Pilling reportedly said that the SSRI antidepressants could as much as double the risk of having an infant with a birth defect if taken during pregnancy. The article notes that the risk of having a baby with a birth defect in the general population is around two in 100, whereas according to Pilling, taking an SSRI in early pregnancy increases that risk to approximately four in 100.

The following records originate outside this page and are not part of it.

(* ===== verification/Encoding.v ===== *)
(** Instruction encodings (util/shared/encoding.py): the fields of a scheme with the
    literal or operand each of them holds. *)

From Stdlib Require Import Ascii.
From S2P Require Import Prelude PyStr Yaml BitRanges BoolLiteral EncodingScheme.

(** The value of a field: a literal or the name of an operand. *)
Inductive field_value :=
  | Literal (lit : BoolLiteral)
  | OpName (name : string).

#[global] Instance field_value_eq_dec : EqDecision field_value.
Proof. solve_decision. Defined.

Record EncodingField := mkEncodingField {
  ef_value : field_value;
  ef_scheme_field : EncSchemeField
}.

Record Encoding := mkEncoding {
  e_op_to_field_name : dict string;
  e_fields : dict EncodingField
}.

Module EncodingField.
(** [re.match(r'b[01x_]+$', as_str)] *)
Definition looks_literal (as_str : string) : bool :=
  match as_str with
  | String "b" rest =>
      match span (fun c => bool_decide (c ∈ ["0"; "1"; "x"; "_"]%char)) rest with
      | (EmptyString, _) => false
      | (_, rest) => at_end rest
      end
  | _ => false
  end.

Definition from_yaml (as_str : string) (scheme_field : EncSchemeField) : res EncodingField :=
  match as_str with
  | EmptyString => Err ValueError
  | _ =>
      value ← if looks_literal as_str
              then
                lit ← BoolLiteral.from_string as_str;
                if br_width (sf_bits scheme_field) =? bl_width lit
                then Ok (Literal lit) else Err ValueError
              else Ok (OpName as_str);
      Ok (mkEncodingField value scheme_field)
  end.
End EncodingField.

Module Encoding.
(** One round of the loop of [Encoding.__init__]. *)
Definition add_field (ydm : list (yaml * yaml)) (self : Encoding)
    (nf : string * EncSchemeField) : res Encoding :=
  let '(field_name, scheme_field) := nf in
  match sf_value scheme_field with
  | Some value =>
      let field := mkEncodingField (Literal value) scheme_field in
      Ok (mkEncoding (e_op_to_field_name self) (dset field_name field (e_fields self)))
  | None =>
      ef_val ← of_option KeyError (yget field_name ydm);
      ef_val ← check_str ef_val;
      field ← EncodingField.from_yaml ef_val scheme_field;
      ops ← match ef_value field with
            | OpName op =>
                match dget op (e_op_to_field_name self) with
                | Some _ => Err ValueError
                | None => Ok (dset op field_name (e_op_to_field_name self))
                end
            | Literal _ => Ok (e_op_to_field_name self)
            end;
      Ok (mkEncoding ops (dset field_name field (e_fields self)))
  end.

Based on that information, warning labels to the entire class of SSRI medications will be updated to reflect the risk across the entire class of medications. In an interview with the BBC (6/23/13), Pilling said that pregnant women who do not have severe depression and are taking an SSRI are taking an unnecessary risk. But he noted the risk extends beyond women who are pregnant to include those who could become pregnant.

In response to the BBC’s program, “The Truth about Pills and Pregnancy,” on which Pilling spoke, the Royal College of Psychiatrists (RCP) issued a statement that the BBC’s show overstated the risk of birth defects. According to the RCP, the risk of a birth defect when taking an SSRI is less than 1 in 100, and the risk in the general population is between 0.5 and 0.8 per 100.

Although some studies have suggested a link between the use of SSRIs while pregnant and a risk of birth defects, other studies have not shown such a link.

Some of the studies suggested a link between the use of SSRIs and having a baby with persistent pulmonary hypertension of the newborn (PPHN). According to a study published in the Jornal de Pediatria (May/June 2013), PPHN is a challenge for physicians, with little known about the treatment or prevention.

“Despite recent technological advances and new physiopathological knowledge of this disease, mortality associated with PPHN remains at 10%,” researchers wrote.

In the US, lawsuits have been filed against the makers of a variety of SSRI antidepressants, alleging children were born with birth defects after being exposed to the medications while in the womb.